• ABOUT THIS EXERCISE:
From the records below, print exactly the lines starting at the one containing "Lemma seekEach_same_rendering n" and ending at the one containing "cbn [applyCommands seekEach].", ends included, and nothing else.

• EXERCISE MATERIAL:
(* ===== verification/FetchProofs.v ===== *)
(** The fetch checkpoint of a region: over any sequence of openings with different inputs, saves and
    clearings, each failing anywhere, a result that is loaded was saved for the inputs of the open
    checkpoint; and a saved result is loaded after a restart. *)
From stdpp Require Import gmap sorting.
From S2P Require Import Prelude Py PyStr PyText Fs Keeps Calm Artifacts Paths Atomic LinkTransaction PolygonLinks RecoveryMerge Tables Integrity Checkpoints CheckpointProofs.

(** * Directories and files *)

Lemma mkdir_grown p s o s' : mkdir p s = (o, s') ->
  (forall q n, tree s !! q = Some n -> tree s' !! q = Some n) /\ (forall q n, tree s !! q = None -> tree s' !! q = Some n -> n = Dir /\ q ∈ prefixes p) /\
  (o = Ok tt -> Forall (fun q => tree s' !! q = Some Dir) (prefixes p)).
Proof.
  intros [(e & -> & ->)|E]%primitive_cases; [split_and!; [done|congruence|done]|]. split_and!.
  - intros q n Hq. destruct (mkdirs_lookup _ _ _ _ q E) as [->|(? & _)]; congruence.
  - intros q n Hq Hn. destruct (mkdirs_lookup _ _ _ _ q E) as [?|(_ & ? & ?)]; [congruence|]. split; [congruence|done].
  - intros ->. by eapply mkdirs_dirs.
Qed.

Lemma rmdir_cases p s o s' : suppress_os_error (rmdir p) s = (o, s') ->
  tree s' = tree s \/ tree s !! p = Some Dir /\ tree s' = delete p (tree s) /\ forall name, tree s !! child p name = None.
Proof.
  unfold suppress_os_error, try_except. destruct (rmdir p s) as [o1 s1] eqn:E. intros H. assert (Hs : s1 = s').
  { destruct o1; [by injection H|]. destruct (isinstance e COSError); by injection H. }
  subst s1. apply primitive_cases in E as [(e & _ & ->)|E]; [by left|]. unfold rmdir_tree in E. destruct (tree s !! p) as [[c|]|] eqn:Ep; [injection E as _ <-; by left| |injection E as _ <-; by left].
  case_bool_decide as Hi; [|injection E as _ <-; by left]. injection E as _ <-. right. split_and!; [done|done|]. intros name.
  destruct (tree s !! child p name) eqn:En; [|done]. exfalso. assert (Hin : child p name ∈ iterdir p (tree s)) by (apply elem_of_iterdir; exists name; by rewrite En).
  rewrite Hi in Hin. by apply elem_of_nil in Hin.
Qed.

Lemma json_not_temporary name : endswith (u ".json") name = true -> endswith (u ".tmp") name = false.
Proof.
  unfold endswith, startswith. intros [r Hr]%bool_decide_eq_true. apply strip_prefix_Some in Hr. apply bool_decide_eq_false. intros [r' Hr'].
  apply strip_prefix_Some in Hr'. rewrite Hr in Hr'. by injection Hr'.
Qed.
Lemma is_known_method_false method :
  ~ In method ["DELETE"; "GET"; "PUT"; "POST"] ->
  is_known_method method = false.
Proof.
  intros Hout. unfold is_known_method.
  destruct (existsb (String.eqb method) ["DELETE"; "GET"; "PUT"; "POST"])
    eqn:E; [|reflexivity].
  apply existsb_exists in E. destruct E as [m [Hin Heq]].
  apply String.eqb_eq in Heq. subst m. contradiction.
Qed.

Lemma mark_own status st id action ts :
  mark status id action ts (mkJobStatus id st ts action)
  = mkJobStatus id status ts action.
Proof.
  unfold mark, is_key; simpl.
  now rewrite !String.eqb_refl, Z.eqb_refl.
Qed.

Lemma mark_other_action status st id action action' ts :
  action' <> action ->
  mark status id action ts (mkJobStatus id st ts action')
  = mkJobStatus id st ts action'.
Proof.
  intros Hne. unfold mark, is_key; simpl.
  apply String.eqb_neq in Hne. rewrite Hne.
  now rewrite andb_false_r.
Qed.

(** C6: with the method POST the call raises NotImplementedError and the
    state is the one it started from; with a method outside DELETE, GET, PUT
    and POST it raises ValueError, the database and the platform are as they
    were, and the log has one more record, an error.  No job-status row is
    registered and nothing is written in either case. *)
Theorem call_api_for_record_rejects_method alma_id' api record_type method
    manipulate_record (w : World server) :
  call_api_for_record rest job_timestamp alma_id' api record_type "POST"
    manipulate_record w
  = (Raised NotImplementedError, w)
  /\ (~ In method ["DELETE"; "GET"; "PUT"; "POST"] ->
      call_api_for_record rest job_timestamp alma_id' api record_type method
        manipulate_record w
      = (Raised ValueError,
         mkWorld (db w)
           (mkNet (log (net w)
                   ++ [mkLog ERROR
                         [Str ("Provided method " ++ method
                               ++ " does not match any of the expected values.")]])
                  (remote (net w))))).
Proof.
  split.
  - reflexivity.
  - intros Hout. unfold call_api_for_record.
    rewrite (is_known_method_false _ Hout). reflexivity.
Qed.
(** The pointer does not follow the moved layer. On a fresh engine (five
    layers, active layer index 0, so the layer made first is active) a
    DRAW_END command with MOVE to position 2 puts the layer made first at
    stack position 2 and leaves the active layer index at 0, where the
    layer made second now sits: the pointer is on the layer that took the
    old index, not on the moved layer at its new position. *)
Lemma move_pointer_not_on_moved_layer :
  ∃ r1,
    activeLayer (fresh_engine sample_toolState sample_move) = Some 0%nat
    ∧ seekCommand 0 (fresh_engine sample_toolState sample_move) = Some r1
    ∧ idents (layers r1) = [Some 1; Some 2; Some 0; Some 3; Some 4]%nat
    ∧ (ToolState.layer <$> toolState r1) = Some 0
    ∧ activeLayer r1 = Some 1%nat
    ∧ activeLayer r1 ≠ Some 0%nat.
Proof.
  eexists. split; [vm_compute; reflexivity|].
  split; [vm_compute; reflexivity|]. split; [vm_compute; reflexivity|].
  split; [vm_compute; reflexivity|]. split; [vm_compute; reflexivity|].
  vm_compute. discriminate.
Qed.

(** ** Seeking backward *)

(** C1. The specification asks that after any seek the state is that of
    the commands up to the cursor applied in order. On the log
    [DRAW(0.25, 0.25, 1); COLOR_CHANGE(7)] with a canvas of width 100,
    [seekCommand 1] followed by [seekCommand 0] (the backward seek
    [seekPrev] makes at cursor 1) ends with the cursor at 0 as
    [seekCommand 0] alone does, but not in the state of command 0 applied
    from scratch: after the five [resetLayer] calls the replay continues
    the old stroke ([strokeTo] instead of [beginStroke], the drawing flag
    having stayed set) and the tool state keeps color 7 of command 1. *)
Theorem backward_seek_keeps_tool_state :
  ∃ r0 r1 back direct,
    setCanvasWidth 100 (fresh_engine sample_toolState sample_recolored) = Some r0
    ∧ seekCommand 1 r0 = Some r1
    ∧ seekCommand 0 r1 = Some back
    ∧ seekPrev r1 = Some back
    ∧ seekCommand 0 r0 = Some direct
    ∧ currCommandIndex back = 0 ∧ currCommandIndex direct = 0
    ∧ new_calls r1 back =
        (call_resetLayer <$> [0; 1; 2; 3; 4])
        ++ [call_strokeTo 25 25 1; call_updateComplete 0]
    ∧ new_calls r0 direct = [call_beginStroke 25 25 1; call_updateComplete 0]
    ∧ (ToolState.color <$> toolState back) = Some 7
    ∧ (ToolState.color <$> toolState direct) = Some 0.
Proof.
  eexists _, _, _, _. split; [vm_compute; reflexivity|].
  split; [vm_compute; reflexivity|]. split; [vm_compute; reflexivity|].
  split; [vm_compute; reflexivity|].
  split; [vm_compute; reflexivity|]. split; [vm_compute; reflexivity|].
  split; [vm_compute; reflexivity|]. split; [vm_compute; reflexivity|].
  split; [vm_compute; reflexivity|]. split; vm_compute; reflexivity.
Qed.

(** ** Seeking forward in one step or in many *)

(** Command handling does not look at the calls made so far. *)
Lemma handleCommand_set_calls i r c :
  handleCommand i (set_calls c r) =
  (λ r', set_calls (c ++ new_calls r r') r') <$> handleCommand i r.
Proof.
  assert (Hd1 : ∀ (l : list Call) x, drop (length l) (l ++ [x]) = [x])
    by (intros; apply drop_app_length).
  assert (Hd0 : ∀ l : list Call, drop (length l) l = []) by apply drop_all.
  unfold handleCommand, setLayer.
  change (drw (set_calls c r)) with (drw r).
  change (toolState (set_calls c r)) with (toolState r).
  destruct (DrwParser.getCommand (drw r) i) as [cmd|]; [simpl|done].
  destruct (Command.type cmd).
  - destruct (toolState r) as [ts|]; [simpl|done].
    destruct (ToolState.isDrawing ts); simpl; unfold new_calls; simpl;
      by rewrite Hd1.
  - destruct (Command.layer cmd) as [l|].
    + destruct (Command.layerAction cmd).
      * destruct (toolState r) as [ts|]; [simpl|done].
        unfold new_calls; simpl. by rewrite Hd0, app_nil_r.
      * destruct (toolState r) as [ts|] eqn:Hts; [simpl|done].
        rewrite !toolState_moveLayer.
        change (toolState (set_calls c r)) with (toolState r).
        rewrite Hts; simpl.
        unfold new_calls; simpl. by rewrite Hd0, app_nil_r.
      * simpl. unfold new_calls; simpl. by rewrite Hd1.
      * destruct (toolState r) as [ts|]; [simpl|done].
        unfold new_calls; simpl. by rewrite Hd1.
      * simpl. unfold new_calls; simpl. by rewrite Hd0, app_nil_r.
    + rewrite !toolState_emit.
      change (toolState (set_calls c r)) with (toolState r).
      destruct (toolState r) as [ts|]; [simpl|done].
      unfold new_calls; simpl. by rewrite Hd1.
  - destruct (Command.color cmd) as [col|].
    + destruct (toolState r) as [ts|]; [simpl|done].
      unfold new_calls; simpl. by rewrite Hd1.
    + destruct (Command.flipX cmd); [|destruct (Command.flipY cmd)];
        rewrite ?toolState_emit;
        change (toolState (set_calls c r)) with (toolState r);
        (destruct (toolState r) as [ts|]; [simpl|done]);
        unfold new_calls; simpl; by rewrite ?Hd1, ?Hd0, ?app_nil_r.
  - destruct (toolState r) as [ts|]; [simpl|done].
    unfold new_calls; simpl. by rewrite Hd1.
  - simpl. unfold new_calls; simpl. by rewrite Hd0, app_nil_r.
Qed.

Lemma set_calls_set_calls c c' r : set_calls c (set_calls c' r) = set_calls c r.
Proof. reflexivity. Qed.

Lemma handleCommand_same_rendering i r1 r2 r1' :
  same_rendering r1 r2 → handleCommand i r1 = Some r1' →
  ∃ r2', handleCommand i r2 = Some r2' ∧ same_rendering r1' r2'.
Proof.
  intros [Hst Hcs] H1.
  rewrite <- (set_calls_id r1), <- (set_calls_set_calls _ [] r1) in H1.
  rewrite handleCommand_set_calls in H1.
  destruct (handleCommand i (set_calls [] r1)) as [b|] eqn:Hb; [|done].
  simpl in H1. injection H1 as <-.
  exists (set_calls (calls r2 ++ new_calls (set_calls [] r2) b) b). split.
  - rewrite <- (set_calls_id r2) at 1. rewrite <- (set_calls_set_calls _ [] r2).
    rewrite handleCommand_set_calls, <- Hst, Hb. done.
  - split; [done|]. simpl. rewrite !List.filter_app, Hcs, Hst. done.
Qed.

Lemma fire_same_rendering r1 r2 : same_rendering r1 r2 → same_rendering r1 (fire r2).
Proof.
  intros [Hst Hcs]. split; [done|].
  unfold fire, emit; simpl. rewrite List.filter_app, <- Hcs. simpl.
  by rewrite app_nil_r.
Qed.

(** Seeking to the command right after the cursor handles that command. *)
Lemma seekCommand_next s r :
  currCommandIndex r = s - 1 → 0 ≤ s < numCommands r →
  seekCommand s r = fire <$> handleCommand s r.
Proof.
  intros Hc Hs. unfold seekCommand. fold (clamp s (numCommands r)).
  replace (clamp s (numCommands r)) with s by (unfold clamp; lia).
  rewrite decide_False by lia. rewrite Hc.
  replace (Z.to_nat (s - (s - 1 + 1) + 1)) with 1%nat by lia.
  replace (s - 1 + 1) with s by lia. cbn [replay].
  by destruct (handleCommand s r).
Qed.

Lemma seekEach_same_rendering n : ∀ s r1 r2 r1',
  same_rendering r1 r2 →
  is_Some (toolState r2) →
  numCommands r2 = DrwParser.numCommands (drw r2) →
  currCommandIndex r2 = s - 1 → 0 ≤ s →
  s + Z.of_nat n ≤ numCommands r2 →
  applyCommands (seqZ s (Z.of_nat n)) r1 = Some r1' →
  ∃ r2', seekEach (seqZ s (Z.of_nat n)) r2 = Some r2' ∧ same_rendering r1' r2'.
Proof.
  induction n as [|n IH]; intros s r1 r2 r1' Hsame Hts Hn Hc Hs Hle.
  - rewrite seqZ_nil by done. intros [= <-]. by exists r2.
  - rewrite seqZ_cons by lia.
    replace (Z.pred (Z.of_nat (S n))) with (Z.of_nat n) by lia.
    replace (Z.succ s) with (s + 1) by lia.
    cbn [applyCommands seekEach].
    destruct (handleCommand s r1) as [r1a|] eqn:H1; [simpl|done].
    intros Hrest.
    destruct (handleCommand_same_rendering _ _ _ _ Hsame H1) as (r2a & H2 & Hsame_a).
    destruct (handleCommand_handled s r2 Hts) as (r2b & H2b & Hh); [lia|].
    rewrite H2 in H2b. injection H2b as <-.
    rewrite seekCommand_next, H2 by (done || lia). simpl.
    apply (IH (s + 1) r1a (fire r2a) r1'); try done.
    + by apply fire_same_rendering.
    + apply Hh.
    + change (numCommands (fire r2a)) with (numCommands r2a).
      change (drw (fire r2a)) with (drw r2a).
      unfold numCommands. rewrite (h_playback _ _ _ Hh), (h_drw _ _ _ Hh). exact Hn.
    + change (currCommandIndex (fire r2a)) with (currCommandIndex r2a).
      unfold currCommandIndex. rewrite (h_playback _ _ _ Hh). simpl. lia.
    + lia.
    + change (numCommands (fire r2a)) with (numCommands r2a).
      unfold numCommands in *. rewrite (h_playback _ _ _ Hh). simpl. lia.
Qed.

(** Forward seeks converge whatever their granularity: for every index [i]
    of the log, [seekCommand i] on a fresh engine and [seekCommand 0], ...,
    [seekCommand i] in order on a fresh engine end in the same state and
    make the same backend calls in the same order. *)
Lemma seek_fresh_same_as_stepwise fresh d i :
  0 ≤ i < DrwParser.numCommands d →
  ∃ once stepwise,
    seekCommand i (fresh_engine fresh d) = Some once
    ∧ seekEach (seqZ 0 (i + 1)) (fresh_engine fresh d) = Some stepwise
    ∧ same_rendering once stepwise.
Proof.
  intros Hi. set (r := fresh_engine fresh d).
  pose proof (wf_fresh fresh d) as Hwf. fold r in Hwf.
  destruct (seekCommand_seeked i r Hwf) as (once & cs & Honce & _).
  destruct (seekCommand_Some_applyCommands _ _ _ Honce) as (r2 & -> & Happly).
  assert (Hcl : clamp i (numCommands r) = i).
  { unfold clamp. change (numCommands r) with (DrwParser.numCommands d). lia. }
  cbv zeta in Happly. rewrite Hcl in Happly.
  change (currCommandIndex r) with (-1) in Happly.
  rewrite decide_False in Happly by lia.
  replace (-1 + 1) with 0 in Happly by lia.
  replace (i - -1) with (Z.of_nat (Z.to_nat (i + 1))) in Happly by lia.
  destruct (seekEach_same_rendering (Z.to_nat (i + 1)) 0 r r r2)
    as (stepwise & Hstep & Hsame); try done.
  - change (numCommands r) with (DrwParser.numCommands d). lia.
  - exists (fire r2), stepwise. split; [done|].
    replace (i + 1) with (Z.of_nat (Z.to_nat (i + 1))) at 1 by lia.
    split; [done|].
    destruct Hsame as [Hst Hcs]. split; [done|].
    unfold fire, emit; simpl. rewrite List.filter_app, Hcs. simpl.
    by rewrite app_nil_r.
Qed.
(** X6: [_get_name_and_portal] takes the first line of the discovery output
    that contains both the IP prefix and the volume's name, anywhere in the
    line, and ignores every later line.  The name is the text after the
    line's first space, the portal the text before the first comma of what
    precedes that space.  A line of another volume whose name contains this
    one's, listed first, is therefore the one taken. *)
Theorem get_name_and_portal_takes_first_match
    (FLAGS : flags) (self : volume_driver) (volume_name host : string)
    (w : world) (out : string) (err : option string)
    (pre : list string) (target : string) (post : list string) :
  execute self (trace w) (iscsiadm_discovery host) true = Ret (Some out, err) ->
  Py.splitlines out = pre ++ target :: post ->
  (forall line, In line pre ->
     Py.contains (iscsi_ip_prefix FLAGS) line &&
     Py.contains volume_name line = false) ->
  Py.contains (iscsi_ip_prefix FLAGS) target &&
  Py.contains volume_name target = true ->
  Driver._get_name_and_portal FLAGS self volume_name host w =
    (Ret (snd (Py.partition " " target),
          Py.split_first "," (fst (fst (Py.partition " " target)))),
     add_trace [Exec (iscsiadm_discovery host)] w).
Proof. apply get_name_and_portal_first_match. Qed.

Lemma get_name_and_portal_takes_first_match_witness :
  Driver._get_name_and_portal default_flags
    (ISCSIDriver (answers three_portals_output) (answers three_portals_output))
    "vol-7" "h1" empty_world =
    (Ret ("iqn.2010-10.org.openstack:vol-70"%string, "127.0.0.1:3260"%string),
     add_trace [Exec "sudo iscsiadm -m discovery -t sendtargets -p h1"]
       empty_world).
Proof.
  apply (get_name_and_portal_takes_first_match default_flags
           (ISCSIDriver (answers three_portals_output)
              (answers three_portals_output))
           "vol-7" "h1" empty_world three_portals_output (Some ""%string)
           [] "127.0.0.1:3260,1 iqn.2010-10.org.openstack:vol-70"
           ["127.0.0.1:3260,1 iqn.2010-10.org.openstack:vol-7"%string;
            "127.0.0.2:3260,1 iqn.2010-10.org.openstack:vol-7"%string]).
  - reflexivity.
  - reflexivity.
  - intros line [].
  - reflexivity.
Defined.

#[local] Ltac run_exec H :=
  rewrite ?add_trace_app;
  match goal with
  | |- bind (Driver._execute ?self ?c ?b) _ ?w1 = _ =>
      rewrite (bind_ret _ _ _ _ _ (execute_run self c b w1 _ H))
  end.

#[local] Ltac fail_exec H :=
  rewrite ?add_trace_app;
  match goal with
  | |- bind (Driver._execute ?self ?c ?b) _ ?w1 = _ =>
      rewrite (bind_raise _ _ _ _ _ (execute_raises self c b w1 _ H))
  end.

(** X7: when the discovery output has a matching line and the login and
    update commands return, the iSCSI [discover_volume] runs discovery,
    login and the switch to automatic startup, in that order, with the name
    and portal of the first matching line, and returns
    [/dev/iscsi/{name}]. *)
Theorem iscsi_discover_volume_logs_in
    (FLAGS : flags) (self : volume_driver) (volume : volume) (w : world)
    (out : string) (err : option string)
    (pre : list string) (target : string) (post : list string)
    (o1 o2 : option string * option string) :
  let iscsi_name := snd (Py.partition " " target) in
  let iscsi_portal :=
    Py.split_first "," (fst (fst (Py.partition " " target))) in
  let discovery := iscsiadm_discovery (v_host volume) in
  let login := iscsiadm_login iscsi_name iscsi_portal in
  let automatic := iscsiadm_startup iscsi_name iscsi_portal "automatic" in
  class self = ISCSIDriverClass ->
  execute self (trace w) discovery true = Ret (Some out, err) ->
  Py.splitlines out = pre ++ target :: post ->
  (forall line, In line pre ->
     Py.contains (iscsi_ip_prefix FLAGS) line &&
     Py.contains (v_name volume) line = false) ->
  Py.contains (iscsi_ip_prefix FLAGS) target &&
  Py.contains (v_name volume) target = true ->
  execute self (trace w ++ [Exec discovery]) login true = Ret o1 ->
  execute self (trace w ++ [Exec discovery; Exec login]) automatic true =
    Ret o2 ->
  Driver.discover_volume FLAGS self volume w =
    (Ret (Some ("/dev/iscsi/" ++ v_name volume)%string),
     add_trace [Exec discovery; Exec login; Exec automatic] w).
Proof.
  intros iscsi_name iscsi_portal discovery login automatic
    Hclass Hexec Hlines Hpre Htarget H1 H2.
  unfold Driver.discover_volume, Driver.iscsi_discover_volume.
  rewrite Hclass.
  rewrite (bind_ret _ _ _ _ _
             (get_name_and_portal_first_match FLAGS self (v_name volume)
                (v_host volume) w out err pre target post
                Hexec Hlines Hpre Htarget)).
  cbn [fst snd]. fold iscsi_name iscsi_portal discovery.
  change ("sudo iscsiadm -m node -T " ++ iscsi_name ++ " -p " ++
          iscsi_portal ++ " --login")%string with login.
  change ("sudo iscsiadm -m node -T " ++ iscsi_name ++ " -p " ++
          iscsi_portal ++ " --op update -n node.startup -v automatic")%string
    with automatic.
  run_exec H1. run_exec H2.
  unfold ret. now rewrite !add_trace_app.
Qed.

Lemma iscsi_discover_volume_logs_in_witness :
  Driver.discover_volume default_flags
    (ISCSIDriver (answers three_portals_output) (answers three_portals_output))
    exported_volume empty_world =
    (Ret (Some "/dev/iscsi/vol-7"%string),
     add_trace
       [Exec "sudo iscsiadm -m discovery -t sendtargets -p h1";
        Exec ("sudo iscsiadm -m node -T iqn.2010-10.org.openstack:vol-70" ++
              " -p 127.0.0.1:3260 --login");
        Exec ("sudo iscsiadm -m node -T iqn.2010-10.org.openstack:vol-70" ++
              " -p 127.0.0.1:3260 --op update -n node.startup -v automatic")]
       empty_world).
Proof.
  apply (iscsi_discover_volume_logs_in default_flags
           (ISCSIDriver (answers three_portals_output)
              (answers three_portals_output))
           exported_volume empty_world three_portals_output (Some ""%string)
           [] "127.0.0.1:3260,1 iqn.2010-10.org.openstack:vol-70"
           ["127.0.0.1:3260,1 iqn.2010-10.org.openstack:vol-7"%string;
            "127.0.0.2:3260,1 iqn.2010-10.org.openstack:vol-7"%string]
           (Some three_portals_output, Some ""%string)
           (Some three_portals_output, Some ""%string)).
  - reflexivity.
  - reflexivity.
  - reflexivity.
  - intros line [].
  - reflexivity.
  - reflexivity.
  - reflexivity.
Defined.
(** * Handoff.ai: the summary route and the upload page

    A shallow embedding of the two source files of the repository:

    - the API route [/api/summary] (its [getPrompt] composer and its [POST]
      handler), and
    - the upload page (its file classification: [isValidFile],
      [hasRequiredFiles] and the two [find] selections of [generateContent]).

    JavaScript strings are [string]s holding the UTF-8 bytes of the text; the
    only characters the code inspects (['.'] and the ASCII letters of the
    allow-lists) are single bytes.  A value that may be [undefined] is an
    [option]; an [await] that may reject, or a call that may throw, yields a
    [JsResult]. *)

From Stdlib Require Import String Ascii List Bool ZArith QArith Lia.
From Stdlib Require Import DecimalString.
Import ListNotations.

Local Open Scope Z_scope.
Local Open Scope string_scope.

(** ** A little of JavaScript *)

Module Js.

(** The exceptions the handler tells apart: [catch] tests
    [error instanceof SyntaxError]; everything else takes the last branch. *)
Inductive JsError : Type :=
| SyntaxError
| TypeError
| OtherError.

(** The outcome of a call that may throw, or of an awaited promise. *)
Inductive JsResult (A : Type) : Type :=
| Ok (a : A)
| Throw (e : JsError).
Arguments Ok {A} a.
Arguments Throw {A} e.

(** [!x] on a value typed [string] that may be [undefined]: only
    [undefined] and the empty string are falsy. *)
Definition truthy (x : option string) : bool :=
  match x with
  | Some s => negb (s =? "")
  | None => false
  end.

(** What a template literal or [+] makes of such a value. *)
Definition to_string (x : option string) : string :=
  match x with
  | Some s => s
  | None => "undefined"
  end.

• EXERCISE RESPONSE:
Lemma seekEach_same_rendering n : ∀ s r1 r2 r1',
  same_rendering r1 r2 →
  is_Some (toolState r2) →
  numCommands r2 = DrwParser.numCommands (drw r2) →
  currCommandIndex r2 = s - 1 → 0 ≤ s →
  s + Z.of_nat n ≤ numCommands r2 →
  applyCommands (seqZ s (Z.of_nat n)) r1 = Some r1' →
  ∃ r2', seekEach (seqZ s (Z.of_nat n)) r2 = Some r2' ∧ same_rendering r1' r2'.
Proof.
  induction n as [|n IH]; intros s r1 r2 r1' Hsame Hts Hn Hc Hs Hle.
  - rewrite seqZ_nil by done. intros [= <-]. by exists r2.
  - rewrite seqZ_cons by lia.
    replace (Z.pred (Z.of_nat (S n))) with (Z.of_nat n) by lia.
    replace (Z.succ s) with (s + 1) by lia.
    cbn [applyCommands seekEach].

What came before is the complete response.